• _Task goal_: Could you print exactly the lines of the listing below, starting at the line that has "0xbb => I_CHECKDATASIG true" and ending at the line that has "Definition disabled_opcodes : list", and only those lines?

Start of Records for this exercise

Definition decode_instr (op : Z) : instr :=
  if (op =? OP_1NEGATE) || ((OP_1 <=? op) && (op <=? OP_16)) then I_N (op - (OP_1 - 1))
  else match op with
  | 0x61 => I_NOP | 0xb1 => I_CHECKLOCKTIMEVERIFY
  | 0xb0 | 0xb2 | 0xb3 | 0xb4 | 0xb5 | 0xb6 | 0xb7 | 0xb8 | 0xb9 => I_NOPx
  | 0x63 => I_IF false | 0x64 => I_IF true | 0x67 => I_ELSE | 0x68 => I_ENDIF
  | 0x69 => I_VERIFY | 0x6a => I_RETURN | 0x6b => I_TOALTSTACK | 0x6c => I_FROMALTSTACK
  | 0x6d => I_2DROP | 0x6e => I_2DUP | 0x6f => I_3DUP | 0x70 => I_2OVER | 0x71 => I_2ROT
  | 0x72 => I_2SWAP | 0x73 => I_IFDUP | 0x74 => I_DEPTH | 0x75 => I_DROP | 0x76 => I_DUP
  | 0x77 => I_NIP | 0x78 => I_OVER | 0x79 => I_PICK false | 0x7a => I_PICK true | 0x7b => I_ROT
  | 0x7c => I_SWAP | 0x7d => I_TUCK | 0x82 => I_SIZE | 0x87 => I_EQUAL false | 0x88 => I_EQUAL true
  | 0x8b => I_UNARY U_1ADD | 0x8c => I_UNARY U_1SUB | 0x8f => I_UNARY U_NEGATE | 0x90 => I_UNARY U_ABS
  | 0x91 => I_UNARY U_NOT | 0x92 => I_UNARY U_0NOTEQUAL
  | 0x93 => I_BINARY B_ADD | 0x94 => I_BINARY B_SUB | 0x9a => I_BINARY B_BOOLAND
  | 0x9b => I_BINARY B_BOOLOR | 0x9c => I_BINARY B_NUMEQUAL | 0x9d => I_BINARY B_NUMEQUALVERIFY
  | 0x9e => I_BINARY B_NUMNOTEQUAL | 0x9f => I_BINARY B_LESSTHAN | 0xa0 => I_BINARY B_GREATERTHAN
  | 0xa1 => I_BINARY B_LESSTHANOREQUAL | 0xa2 => I_BINARY B_GREATERTHANOREQUAL
  | 0xa3 => I_BINARY B_MIN | 0xa4 => I_BINARY B_MAX | 0xa5 => I_WITHIN
  | 0xa6 => I_HASH H_RIPEMD160 | 0xa7 => I_HASH H_SHA1 | 0xa8 => I_HASH H_SHA256
  | 0xa9 => I_HASH H_HASH160 | 0xaa => I_HASH H_HASH256
  | 0xac => I_CHECKSIG false | 0xad => I_CHECKSIG true
  | 0xae => I_CHECKMULTISIG false | 0xaf => I_CHECKMULTISIG true
  | 0xba => I_CHECKDATASIG false | 0xbb => I_CHECKDATASIG true
  | _ => I_BAD
  end.

(** OP_CAT, OP_SUBSTR, OP_LEFT, OP_RIGHT, OP_INVERT, OP_AND, OP_OR, OP_XOR, OP_2MUL,
    OP_2DIV, OP_MUL, OP_DIV, OP_MOD, OP_LSHIFT, OP_RSHIFT, OP_CODESEPARATOR *)
Definition disabled_opcodes : list Z :=
  [0x7e; 0x7f; 0x80; 0x81; 0x83; 0x84; 0x85; 0x86; 0x8d; 0x8e; 0x95; 0x96; 0x97; 0x98; 0x99; 0xab].

Definition is_disabled (op : Z) : bool := existsb (Z.eqb op) disabled_opcodes.

Definition check_minimal_push (data : bytes) (opcode : Z) : bool :=
  let len := zlen data in
  let b := data !!! 0%nat in
  if len =? 0 then opcode =? OP_0
  else if (len =? 1) && (b >=? 1) && (b <=? 16) then opcode =? OP_1 + (b - 1)
  else if (len =? 1) && (b =? 0x81) then opcode =? OP_1NEGATE
  else if len <=? 75 then opcode =? len
  else if len <=? 255 then opcode =? OP_PUSHDATA1
  else if len <=? 65535 then opcode =? OP_PUSHDATA2
  else true.

(** ** The interpreter *)

Section Interp.
Context `{HashFunctions}.
Variable checker : sig_checker.
Variable branch_id : Z.
Variable flags : Z.

Definition fRequireMinimal : bool := has_flag flags SCRIPT_VERIFY_MINIMALDATA.

Definition check_raw_signature_encoding (sig : bytes) : vm_result unit :=
  valid ← is_valid_signature_encoding sig;
  if negb valid then set_script_error SCRIPT_ERR_SIG_DER
  else if has_flag flags SCRIPT_VERIFY_LOW_S && negb (pubkey_check_low_s checker sig)
  then set_script_error SCRIPT_ERR_SIG_HIGH_S
  else Ok tt.

Definition check_data_signature_encoding (sig : bytes) : vm_result unit :=
  if zlen sig =? 0 then Ok tt else check_raw_signature_encoding sig.

Definition check_transaction_signature_encoding (sig : bytes) : vm_result unit :=
  if zlen sig =? 0 then Ok tt
  else
    check_raw_signature_encoding (take (length sig - 1) sig);;
    if has_flag flags SCRIPT_VERIFY_STRICTENC &&
       negb (sighash_is_defined (sig !!! (length sig - 1)%nat))
    then set_script_error SCRIPT_ERR_SIG_HASHTYPE
    else Ok tt.

Definition check_pubkey_encoding (pubkey : bytes) : vm_result unit :=
  let len := zlen pubkey in
  let b := pubkey !!! 0%nat in
  if has_flag flags SCRIPT_VERIFY_STRICTENC then
    if len =? 33 then
      if negb (b =? 0x02) && negb (b =? 0x03) then set_script_error SCRIPT_ERR_PUBKEYTYPE else Ok tt
    else if len =? 65 then
      if negb (b =? 0x04) then set_script_error SCRIPT_ERR_PUBKEYTYPE else Ok tt
    else set_script_error SCRIPT_ERR_PUBKEYTYPE
  else Ok tt.

(** [SN_FROM_TOP_N] *)
Definition SN_FROM_TOP (s : stack) (i max_size : Z) : vm_result Z :=
  d ← stack_top s i;
  match script_num_from_bytes d fRequireMinimal max_size with
  | Some v => Ok v
  | None => set_script_error SCRIPT_ERR_UNKNOWN_ERROR
  end.

Definition op_checklocktimeverify (s : stack) : vm_result unit :=
  if negb (has_flag flags SCRIPT_VERIFY_CHECKLOCKTIMEVERIFY) then
    if has_flag flags SCRIPT_VERIFY_DISCOURAGE_UPGRADABLE_NOPS
    then set_script_error SCRIPT_ERR_DISCOURAGE_UPGRADABLE_NOPS else Ok tt
  else
    need 1 s SCRIPT_ERR_INVALID_STACK_OPERATION;;
    nLockTime ← SN_FROM_TOP s (-1) 5;
    if nLockTime <? 0 then set_script_error SCRIPT_ERR_NEGATIVE_LOCKTIME
    else match check_lock_time checker with
    | Some f => if negb (f nLockTime) then set_script_error SCRIPT_ERR_UNSATISFIED_LOCKTIME else Ok tt
    | None => Ok tt
    end.

Definition op_nop_reserved : vm_result unit :=
  if has_flag flags SCRIPT_VERIFY_DISCOURAGE_UPGRADABLE_NOPS
  then set_script_error SCRIPT_ERR_DISCOURAGE_UPGRADABLE_NOPS else Ok tt.

Definition op_if (fExec notif : bool) (st : vm) : vm_result vm :=
  '(fValue, s) ←
    (if fExec then
       need 1 (vm_stack st) SCRIPT_ERR_UNBALANCED_CONDITIONAL;;
       d ← stack_top (vm_stack st) (-1);
       let v := cast_to_bool d in
       Ok (if notif then negb v else v, stack_pop (vm_stack st))
     else Ok (false, vm_stack st));
  if zlen (vm_exec st) >=? MAX_STACK_ITEMS then set_script_error SCRIPT_ERR_STACK_SIZE
  else Ok (with_exec (with_stack st s) (vm_exec st ++ [fValue])).

Definition op_else (st : vm) : vm_result vm :=
  if zlen (vm_exec st) =? 0 then set_script_error SCRIPT_ERR_UNBALANCED_CONDITIONAL
  else Ok (with_exec st (alter negb (length (vm_exec st) - 1)%nat (vm_exec st))).

Definition op_endif (st : vm) : vm_result vm :=
  if zlen (vm_exec st) =? 0 then set_script_error SCRIPT_ERR_UNBALANCED_CONDITIONAL
  else Ok (with_exec st (take (length (vm_exec st) - 1) (vm_exec st))).

Definition op_verify (s : stack) : vm_result stack :=
  need 1 s SCRIPT_ERR_INVALID_STACK_OPERATION;;
  d ← stack_top s (-1);
  if cast_to_bool d then Ok (stack_pop s) else set_script_error SCRIPT_ERR_VERIFY.

Definition op_toaltstack (st : vm) : vm_result vm :=
  need 1 (vm_stack st) SCRIPT_ERR_INVALID_STACK_OPERATION;;
  d ← stack_top (vm_stack st) (-1);
  a ← PUSH_OR_FAIL (vm_alt st) d;
  Ok {| vm_stack := stack_pop (vm_stack st); vm_alt := a; vm_exec := vm_exec st; vm_nop := vm_nop st |}.

Definition op_fromaltstack (st : vm) : vm_result vm :=
  need 1 (vm_alt st) SCRIPT_ERR_INVALID_ALTSTACK_OPERATION;;
  d ← stack_top (vm_alt st) (-1);
  s ← PUSH_OR_FAIL (vm_stack st) d;
  Ok {| vm_stack := s; vm_alt := stack_pop (vm_alt st); vm_exec := vm_exec st; vm_nop := vm_nop st |}.

Definition op_2drop (s : stack) : vm_result stack :=
  need 2 s SCRIPT_ERR_INVALID_STACK_OPERATION;; Ok (stack_pop (stack_pop s)).

Definition op_2dup (s : stack) : vm_result stack :=
  need 2 s SCRIPT_ERR_INVALID_STACK_OPERATION;;
  v1 ← stack_top s (-2); v2 ← stack_top s (-1);
  s1 ← PUSH_OR_FAIL s v1; PUSH_OR_FAIL s1 v2.

Definition op_3dup (s : stack) : vm_result stack :=
  need 3 s SCRIPT_ERR_INVALID_STACK_OPERATION;;
  v1 ← stack_top s (-3); v2 ← stack_top s (-2); v3 ← stack_top s (-1);
  s1 ← PUSH_OR_FAIL s v1; s2 ← PUSH_OR_FAIL s1 v2; PUSH_OR_FAIL s2 v3.

Definition op_2over (s : stack) : vm_result stack :=
  need 4 s SCRIPT_ERR_INVALID_STACK_OPERATION;;
  v1 ← stack_top s (-4); v2 ← stack_top s (-3);
  s1 ← PUSH_OR_FAIL s v1; PUSH_OR_FAIL s1 v2.

Definition op_2rot (s : stack) : vm_result stack :=
  need 6 s SCRIPT_ERR_INVALID_STACK_OPERATION;;
  v1 ← stack_top s (-6); v2 ← stack_top s (-5);
  let s0 := stack_erase_range s (zlen s - 6) (zlen s - 4) in
  s1 ← PUSH_OR_FAIL s0 v1; PUSH_OR_FAIL s1 v2.

Definition op_2swap (s : stack) : vm_result stack :=
  need 4 s SCRIPT_ERR_INVALID_STACK_OPERATION;;
  s1 ← stack_swap_tops s (-4) (-2); stack_swap_tops s1 (-3) (-1).

Definition op_ifdup (s : stack) : vm_result stack :=
  need 1 s SCRIPT_ERR_INVALID_STACK_OPERATION;;
  v ← stack_top s (-1);
  if cast_to_bool v then PUSH_OR_FAIL s v else Ok s.

Definition op_depth (s : stack) : vm_result stack := SN_PUSH_OR_FAIL s (zlen s).

Definition op_drop (s : stack) : vm_result stack :=
  need 1 s SCRIPT_ERR_INVALID_STACK_OPERATION;; Ok (stack_pop s).

Definition op_dup (s : stack) : vm_result stack :=
  need 1 s SCRIPT_ERR_INVALID_STACK_OPERATION;; v ← stack_top s (-1); PUSH_OR_FAIL s v.

Definition op_nip (s : stack) : vm_result stack :=
  need 2 s SCRIPT_ERR_INVALID_STACK_OPERATION;; Ok (stack_erase_at s (zlen s - 2)).

Definition op_over (s : stack) : vm_result stack :=
  need 2 s SCRIPT_ERR_INVALID_STACK_OPERATION;; v ← stack_top s (-2); PUSH_OR_FAIL s v.

Definition op_pick_roll (roll : bool) (s : stack) : vm_result stack :=
  need 2 s SCRIPT_ERR_INVALID_STACK_OPERATION;;
  bn ← SN_FROM_TOP s (-1) SCRIPT_NUM_DEFAULT_MAX_SIZE;
  let n := script_num_get_int bn in
  let s1 := stack_pop s in
  if (n <? 0) || (n >=? zlen s1) then set_script_error SCRIPT_ERR_INVALID_STACK_OPERATION
  else
    v ← stack_top s1 (- n - 1);
    let s2 := if roll then stack_erase_at s1 (zlen s1 - n - 1) else s1 in
    PUSH_OR_FAIL s2 v.

Definition op_rot (s : stack) : vm_result stack :=
  need 3 s SCRIPT_ERR_INVALID_STACK_OPERATION;;
  s1 ← stack_swap_tops s (-3) (-2); stack_swap_tops s1 (-2) (-1).

Definition op_swap (s : stack) : vm_result stack :=
  need 2 s SCRIPT_ERR_INVALID_STACK_OPERATION;; stack_swap_tops s (-2) (-1).

Definition op_tuck (s : stack) : vm_result stack :=
  need 2 s SCRIPT_ERR_INVALID_STACK_OPERATION;;
  v ← stack_top s (-1); INSERT_OR_FAIL s (zlen s - 2) v.

Definition op_size (s : stack) : vm_result stack :=
  need 1 s SCRIPT_ERR_INVALID_STACK_OPERATION;;
  v ← stack_top s (-1); SN_PUSH_OR_FAIL s (zlen v).

Definition op_equal (verify : bool) (s : stack) : vm_result stack :=
  need 2 s SCRIPT_ERR_INVALID_STACK_OPERATION;;
  v1 ← stack_top s (-2); v2 ← stack_top s (-1);
  let fEqual := bool_decide (v1 = v2) in
  s1 ← push_bool (stack_pop (stack_pop s)) fEqual;
  if verify then
    if fEqual then Ok (stack_pop s1) else set_script_error SCRIPT_ERR_EQUALVERIFY
  else Ok s1.

Definition unop_value (u : unop) (v : Z) : Z :=
  match u with
  | U_1ADD => v + 1
  | U_1SUB => v - 1
  | U_NEGATE => - v
  | U_ABS => if v <? 0 then - v else v
  | U_NOT => Z.b2z (v =? 0)
  | U_0NOTEQUAL => Z.b2z (negb (v =? 0))
  end.

Definition op_unary (u : unop) (s : stack) : vm_result stack :=
  need 1 s SCRIPT_ERR_INVALID_STACK_OPERATION;;
  bn ← SN_FROM_TOP s (-1) SCRIPT_NUM_DEFAULT_MAX_SIZE;
  SN_PUSH_OR_FAIL (stack_pop s) (unop_value u bn).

End of Records for this exercise

• _Result of the task_:
  | 0xba => I_CHECKDATASIG false | 0xbb => I_CHECKDATASIG true
  | _ => I_BAD
  end.

(** OP_CAT, OP_SUBSTR, OP_LEFT, OP_RIGHT, OP_INVERT, OP_AND, OP_OR, OP_XOR, OP_2MUL,
    OP_2DIV, OP_MUL, OP_DIV, OP_MOD, OP_LSHIFT, OP_RSHIFT, OP_CODESEPARATOR *)
Definition disabled_opcodes : list Z :=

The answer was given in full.